EXERCISE REQUIREMENTS: The stretch wanted below opens at the line containing "(finalize_failed e)), w)" and closes at the line containing "cl_Now := now;". Please return it exactly, with no other lines.
┌─ DATA EXTRACT
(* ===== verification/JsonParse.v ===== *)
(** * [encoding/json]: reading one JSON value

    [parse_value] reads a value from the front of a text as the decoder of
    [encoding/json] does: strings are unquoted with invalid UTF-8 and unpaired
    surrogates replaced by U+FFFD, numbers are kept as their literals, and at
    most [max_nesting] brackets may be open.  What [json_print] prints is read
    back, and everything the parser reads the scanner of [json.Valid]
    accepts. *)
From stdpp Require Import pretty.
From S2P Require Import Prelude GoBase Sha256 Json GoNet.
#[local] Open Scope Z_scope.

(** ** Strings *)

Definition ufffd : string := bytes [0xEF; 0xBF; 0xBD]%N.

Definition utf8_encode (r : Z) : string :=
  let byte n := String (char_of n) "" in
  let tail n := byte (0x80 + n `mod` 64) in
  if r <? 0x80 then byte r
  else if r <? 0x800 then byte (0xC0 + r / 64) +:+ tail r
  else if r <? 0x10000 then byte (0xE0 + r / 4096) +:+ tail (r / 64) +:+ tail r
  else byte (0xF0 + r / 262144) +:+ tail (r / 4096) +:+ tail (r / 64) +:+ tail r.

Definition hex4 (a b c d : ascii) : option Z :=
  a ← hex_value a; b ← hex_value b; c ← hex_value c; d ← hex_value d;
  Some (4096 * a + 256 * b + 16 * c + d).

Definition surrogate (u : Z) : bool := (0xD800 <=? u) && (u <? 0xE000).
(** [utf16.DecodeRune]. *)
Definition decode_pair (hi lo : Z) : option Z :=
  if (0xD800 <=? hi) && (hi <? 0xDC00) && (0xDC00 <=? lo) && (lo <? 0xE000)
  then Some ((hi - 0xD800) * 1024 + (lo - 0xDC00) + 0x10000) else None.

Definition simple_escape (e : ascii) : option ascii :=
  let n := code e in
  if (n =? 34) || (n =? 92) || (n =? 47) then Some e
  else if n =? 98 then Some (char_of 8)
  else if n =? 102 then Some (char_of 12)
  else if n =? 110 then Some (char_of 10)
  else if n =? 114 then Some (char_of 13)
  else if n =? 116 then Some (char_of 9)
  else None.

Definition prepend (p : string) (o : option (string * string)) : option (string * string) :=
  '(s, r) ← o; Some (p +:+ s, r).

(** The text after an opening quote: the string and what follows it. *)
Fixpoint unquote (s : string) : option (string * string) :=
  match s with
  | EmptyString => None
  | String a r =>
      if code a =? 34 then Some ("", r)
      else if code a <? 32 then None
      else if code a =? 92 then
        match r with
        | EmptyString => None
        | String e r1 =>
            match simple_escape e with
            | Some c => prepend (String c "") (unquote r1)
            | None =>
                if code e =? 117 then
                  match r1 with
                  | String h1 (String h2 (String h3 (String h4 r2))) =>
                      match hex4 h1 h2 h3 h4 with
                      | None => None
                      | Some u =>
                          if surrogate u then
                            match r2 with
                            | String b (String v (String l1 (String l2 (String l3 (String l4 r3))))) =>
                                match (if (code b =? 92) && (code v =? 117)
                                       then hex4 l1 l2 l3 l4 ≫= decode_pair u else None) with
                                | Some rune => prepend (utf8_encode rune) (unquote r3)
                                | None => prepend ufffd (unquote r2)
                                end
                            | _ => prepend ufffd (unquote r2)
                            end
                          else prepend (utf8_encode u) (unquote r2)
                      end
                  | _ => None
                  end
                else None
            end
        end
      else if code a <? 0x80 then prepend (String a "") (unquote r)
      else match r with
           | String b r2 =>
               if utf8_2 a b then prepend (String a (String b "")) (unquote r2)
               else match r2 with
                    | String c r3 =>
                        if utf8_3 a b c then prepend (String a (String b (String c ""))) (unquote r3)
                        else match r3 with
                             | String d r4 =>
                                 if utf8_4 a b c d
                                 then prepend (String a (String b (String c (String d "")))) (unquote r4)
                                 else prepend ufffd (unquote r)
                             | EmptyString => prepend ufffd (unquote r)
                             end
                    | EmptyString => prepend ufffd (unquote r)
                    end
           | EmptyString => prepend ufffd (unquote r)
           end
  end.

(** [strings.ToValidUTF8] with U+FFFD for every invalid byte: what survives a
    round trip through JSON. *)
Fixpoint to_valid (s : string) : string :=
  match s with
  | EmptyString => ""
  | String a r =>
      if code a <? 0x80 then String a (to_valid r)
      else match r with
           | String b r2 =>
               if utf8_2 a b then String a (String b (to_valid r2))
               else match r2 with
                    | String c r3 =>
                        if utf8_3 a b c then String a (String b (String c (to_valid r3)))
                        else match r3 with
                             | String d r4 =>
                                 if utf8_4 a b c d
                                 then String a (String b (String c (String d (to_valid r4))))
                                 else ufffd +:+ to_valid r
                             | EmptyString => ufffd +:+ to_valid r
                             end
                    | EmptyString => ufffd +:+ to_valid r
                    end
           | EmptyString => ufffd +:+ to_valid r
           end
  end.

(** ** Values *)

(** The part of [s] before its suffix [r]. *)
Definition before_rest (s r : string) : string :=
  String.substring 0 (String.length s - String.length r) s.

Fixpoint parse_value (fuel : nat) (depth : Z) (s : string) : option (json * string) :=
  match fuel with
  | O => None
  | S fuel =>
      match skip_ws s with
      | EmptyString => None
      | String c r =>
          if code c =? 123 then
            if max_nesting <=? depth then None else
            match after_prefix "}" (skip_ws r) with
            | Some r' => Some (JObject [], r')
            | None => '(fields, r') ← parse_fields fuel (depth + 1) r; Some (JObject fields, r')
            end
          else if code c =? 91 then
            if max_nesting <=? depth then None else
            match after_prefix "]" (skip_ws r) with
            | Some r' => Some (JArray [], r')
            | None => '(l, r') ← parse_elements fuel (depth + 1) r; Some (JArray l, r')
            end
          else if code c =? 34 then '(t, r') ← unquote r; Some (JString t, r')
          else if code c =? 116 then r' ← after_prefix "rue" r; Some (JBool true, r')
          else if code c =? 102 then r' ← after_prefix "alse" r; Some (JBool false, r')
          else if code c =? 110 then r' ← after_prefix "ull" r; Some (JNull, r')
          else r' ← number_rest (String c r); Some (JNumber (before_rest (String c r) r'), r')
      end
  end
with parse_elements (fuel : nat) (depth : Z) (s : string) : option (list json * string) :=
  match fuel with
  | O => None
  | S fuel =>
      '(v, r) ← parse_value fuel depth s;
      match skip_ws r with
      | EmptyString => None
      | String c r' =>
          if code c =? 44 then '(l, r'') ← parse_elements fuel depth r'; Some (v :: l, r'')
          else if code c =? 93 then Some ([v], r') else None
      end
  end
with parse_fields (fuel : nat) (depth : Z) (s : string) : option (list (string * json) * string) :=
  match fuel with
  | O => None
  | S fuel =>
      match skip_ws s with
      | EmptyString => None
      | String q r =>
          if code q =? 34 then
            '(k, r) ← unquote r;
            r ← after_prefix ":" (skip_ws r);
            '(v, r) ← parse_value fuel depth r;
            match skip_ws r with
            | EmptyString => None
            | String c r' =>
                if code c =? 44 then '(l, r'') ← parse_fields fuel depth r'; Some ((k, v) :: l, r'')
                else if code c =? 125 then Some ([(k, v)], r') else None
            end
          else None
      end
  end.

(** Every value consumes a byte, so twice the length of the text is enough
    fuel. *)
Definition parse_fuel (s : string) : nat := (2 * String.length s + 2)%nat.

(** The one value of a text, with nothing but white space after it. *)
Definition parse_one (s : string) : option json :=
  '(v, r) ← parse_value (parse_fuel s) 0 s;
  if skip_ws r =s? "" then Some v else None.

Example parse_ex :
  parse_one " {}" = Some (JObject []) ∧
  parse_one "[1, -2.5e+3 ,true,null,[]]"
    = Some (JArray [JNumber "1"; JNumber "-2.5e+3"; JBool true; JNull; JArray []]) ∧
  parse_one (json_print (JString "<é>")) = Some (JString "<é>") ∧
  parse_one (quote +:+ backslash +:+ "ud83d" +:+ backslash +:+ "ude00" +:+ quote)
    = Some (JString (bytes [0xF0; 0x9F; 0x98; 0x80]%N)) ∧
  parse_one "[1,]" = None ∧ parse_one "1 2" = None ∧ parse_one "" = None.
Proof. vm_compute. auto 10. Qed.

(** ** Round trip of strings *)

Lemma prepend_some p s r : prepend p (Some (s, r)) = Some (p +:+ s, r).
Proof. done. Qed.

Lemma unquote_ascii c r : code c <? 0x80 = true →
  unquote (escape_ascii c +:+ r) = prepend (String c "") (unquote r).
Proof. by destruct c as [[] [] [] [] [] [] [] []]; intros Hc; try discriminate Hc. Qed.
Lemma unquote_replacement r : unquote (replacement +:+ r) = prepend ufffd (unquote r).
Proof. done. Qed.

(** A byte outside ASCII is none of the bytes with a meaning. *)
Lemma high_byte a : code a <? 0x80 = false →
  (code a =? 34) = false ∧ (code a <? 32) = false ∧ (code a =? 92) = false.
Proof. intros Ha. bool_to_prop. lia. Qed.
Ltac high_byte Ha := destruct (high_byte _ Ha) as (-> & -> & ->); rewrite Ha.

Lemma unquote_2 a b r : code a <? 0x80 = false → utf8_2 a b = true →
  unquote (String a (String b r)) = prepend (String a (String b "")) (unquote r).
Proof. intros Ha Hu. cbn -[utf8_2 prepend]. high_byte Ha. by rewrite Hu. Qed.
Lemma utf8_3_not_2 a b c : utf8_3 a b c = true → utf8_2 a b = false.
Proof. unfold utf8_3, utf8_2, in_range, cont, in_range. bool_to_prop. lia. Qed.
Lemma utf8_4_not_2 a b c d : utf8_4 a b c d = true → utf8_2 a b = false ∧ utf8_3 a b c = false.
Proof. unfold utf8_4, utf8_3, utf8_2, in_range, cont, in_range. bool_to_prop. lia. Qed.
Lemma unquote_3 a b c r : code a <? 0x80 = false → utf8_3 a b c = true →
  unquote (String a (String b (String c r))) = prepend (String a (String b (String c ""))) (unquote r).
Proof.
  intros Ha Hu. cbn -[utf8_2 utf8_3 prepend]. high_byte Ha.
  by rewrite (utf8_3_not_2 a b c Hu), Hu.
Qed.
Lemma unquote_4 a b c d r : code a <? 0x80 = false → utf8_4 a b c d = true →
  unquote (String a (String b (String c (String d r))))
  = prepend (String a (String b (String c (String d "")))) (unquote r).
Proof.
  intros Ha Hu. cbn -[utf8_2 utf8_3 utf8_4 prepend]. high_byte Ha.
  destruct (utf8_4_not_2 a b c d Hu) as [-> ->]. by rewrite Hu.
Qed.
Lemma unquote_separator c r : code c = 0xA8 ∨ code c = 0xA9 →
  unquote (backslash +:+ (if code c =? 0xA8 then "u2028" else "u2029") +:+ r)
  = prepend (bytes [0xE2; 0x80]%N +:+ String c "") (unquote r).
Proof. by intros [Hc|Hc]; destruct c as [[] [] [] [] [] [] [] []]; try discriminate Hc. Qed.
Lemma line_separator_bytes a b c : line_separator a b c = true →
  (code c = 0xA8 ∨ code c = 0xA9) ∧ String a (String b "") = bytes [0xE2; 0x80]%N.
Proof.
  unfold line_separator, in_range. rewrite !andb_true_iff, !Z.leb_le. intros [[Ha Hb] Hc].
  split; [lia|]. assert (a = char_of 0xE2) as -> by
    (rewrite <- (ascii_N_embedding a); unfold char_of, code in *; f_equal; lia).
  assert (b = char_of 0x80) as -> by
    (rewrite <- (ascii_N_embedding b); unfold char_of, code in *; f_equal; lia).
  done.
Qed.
└─
┌─ DATA EXTRACT
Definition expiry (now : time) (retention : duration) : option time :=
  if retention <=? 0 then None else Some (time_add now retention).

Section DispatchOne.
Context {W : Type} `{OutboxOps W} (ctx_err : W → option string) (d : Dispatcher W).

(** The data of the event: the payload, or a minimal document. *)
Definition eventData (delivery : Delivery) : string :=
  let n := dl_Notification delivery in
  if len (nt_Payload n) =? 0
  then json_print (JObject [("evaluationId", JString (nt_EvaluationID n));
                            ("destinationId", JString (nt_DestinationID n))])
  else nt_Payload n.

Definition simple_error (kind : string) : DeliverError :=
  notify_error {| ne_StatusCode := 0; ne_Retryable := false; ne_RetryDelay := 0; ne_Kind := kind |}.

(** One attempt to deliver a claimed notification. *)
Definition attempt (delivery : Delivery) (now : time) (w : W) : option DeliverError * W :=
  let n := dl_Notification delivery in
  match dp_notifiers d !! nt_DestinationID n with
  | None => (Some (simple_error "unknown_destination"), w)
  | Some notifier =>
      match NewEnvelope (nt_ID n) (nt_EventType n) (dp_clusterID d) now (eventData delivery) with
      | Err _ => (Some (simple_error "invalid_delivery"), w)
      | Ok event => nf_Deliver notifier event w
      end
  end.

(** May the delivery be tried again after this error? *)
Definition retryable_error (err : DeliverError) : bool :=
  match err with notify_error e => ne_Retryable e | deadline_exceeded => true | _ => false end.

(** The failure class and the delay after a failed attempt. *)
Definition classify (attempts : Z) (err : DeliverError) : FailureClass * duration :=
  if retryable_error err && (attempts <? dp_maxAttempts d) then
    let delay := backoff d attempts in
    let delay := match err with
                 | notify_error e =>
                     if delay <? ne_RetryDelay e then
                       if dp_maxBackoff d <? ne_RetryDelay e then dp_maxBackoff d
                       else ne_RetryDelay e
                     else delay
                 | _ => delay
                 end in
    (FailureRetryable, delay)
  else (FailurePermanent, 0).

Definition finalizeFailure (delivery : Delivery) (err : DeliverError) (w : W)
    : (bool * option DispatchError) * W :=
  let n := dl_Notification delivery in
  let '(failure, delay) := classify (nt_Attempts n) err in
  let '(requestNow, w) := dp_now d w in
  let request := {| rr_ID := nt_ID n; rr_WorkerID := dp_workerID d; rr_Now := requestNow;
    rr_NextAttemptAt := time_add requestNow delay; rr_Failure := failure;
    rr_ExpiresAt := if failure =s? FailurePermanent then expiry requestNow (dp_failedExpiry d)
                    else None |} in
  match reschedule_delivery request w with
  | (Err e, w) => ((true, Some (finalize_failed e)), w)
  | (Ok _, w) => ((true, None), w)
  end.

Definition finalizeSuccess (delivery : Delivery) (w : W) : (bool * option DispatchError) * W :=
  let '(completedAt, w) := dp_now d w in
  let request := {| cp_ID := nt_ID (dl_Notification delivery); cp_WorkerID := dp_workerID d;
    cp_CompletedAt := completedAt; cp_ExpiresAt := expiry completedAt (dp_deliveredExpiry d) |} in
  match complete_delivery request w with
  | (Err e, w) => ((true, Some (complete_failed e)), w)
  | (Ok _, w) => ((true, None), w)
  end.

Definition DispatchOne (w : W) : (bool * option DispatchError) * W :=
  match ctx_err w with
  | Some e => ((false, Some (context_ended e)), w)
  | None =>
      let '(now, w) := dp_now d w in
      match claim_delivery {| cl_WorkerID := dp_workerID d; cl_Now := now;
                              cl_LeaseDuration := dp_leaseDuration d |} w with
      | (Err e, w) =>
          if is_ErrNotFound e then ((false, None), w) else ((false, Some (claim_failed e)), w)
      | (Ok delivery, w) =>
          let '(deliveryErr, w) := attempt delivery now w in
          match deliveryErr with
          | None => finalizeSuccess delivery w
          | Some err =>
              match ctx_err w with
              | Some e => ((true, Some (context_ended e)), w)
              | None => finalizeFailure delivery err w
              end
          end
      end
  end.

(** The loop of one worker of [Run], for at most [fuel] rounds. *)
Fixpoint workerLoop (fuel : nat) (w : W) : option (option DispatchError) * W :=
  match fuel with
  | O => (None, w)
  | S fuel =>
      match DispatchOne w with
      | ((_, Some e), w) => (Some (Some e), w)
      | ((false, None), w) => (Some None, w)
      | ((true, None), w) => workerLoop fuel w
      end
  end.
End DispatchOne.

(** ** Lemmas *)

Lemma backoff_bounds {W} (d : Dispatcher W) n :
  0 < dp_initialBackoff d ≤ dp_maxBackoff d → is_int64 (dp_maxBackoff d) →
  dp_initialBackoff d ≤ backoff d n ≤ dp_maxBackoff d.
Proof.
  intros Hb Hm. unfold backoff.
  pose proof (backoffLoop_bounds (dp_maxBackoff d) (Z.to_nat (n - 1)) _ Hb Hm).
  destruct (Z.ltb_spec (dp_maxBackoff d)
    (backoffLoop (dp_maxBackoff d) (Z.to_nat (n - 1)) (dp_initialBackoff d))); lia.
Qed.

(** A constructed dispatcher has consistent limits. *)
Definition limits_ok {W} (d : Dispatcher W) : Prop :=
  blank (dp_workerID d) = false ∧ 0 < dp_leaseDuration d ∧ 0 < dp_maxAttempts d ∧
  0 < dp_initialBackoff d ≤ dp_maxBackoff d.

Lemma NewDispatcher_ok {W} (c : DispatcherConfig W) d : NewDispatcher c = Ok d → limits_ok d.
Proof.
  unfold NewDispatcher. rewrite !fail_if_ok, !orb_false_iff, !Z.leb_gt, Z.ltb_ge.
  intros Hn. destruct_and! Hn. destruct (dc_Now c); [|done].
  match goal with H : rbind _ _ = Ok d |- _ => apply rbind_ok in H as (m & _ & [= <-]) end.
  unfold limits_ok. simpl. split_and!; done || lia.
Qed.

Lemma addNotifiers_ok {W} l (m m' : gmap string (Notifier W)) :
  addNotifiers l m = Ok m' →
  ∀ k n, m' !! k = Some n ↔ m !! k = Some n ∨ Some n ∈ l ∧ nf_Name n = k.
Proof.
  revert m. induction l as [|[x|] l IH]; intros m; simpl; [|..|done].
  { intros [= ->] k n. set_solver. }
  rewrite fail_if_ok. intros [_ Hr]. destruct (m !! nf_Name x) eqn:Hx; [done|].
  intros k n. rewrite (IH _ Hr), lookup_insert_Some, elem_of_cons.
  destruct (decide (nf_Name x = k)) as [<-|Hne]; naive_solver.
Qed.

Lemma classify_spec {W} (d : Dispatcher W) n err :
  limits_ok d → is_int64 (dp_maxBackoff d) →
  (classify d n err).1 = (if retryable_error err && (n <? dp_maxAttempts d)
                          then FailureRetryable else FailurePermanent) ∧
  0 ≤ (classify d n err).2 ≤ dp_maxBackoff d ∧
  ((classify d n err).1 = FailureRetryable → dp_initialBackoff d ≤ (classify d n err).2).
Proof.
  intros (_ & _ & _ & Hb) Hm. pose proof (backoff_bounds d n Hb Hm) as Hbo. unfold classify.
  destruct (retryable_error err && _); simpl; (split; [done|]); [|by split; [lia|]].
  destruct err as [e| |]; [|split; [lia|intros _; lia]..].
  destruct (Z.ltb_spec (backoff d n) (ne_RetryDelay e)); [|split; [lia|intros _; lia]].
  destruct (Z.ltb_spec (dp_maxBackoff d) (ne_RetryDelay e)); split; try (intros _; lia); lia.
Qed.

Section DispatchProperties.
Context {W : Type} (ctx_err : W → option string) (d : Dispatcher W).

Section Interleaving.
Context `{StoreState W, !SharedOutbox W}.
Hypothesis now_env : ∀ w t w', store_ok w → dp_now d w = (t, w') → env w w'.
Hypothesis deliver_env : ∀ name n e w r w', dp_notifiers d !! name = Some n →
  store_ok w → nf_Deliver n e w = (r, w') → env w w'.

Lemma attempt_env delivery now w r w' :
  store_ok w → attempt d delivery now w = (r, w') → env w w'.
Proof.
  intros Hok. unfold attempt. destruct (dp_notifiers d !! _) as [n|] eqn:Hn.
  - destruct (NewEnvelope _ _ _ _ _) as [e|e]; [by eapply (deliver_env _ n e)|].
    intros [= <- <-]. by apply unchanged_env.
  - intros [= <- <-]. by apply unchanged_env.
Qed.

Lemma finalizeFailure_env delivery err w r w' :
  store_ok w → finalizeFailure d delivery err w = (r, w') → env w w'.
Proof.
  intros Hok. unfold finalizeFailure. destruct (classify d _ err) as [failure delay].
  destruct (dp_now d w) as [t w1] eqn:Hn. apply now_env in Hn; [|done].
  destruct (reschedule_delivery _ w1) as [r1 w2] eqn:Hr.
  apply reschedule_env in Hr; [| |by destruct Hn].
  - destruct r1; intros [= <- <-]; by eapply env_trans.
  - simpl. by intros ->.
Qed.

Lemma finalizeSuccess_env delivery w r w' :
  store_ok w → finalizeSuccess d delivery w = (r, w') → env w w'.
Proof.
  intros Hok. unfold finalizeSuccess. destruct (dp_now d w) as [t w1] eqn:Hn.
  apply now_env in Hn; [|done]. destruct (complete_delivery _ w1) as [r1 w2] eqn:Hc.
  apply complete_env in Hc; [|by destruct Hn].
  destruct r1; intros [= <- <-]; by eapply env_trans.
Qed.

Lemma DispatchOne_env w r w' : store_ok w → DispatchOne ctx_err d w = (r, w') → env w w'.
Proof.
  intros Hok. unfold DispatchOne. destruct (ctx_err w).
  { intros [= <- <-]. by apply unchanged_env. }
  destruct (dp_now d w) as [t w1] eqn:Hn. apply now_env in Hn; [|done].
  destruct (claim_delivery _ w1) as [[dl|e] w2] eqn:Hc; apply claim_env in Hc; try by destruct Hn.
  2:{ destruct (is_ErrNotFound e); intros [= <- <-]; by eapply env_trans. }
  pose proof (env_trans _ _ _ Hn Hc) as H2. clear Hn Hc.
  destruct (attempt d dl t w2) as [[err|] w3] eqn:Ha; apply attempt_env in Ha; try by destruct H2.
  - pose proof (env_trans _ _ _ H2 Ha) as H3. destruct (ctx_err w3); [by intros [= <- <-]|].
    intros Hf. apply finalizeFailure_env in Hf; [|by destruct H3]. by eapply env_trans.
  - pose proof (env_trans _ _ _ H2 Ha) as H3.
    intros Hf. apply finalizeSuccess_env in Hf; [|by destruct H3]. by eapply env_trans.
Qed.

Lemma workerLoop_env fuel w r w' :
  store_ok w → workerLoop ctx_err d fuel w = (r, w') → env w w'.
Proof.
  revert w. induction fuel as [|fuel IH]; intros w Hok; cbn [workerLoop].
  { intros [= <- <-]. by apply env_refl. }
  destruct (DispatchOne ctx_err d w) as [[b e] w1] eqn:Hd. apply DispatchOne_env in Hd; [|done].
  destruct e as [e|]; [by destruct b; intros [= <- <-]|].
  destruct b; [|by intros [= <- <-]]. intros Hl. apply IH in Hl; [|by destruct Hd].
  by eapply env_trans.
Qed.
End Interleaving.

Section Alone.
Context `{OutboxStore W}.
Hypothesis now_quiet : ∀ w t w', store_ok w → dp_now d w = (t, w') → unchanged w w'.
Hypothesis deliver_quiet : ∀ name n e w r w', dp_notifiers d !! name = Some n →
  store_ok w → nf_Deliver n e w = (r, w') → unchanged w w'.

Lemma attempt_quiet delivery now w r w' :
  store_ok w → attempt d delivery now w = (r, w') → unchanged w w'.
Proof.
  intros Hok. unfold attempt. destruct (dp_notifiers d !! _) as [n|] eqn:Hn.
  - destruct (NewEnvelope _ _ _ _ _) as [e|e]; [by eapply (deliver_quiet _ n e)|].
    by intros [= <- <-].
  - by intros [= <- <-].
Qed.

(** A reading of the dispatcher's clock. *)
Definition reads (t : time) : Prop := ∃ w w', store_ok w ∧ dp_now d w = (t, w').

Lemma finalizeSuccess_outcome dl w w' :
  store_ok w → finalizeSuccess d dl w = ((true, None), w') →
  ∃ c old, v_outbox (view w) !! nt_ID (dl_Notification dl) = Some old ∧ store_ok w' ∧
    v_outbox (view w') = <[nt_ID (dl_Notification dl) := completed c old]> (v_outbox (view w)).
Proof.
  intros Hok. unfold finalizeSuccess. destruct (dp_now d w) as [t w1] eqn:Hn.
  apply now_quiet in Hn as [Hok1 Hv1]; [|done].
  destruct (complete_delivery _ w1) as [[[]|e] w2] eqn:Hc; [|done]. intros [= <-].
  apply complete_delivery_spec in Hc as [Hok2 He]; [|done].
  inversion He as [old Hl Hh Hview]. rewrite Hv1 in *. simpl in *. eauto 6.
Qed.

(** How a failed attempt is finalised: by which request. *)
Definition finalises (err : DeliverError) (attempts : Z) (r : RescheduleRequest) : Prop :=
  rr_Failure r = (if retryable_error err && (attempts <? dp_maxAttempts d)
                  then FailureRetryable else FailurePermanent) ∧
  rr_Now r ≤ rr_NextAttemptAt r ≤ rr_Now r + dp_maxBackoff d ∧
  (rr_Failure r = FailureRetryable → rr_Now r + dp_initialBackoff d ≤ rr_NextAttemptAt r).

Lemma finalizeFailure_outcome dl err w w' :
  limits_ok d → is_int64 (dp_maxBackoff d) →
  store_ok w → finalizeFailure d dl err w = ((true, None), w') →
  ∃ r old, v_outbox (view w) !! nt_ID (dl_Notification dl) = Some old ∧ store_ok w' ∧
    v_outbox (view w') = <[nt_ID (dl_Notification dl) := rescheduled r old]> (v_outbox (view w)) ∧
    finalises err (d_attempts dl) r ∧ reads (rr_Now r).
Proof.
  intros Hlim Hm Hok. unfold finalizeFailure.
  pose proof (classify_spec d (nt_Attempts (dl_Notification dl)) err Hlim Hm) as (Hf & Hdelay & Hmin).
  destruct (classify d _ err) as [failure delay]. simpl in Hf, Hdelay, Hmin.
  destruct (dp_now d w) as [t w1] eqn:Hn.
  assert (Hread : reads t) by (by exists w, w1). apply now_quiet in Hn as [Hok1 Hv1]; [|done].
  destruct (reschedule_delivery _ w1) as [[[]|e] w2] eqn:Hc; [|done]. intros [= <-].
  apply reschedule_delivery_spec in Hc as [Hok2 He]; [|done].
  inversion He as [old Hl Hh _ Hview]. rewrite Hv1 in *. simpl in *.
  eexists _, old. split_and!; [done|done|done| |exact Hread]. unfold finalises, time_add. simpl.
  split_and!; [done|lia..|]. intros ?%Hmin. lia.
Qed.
└─
WRITTEN REPLY:
  | (Err e, w) => ((true, Some (finalize_failed e)), w)
  | (Ok _, w) => ((true, None), w)
  end.

Definition finalizeSuccess (delivery : Delivery) (w : W) : (bool * option DispatchError) * W :=
  let '(completedAt, w) := dp_now d w in
  let request := {| cp_ID := nt_ID (dl_Notification delivery); cp_WorkerID := dp_workerID d;
    cp_CompletedAt := completedAt; cp_ExpiresAt := expiry completedAt (dp_deliveredExpiry d) |} in
  match complete_delivery request w with
  | (Err e, w) => ((true, Some (complete_failed e)), w)
  | (Ok _, w) => ((true, None), w)
  end.

Definition DispatchOne (w : W) : (bool * option DispatchError) * W :=
  match ctx_err w with
  | Some e => ((false, Some (context_ended e)), w)
  | None =>
      let '(now, w) := dp_now d w in
      match claim_delivery {| cl_WorkerID := dp_workerID d; cl_Now := now;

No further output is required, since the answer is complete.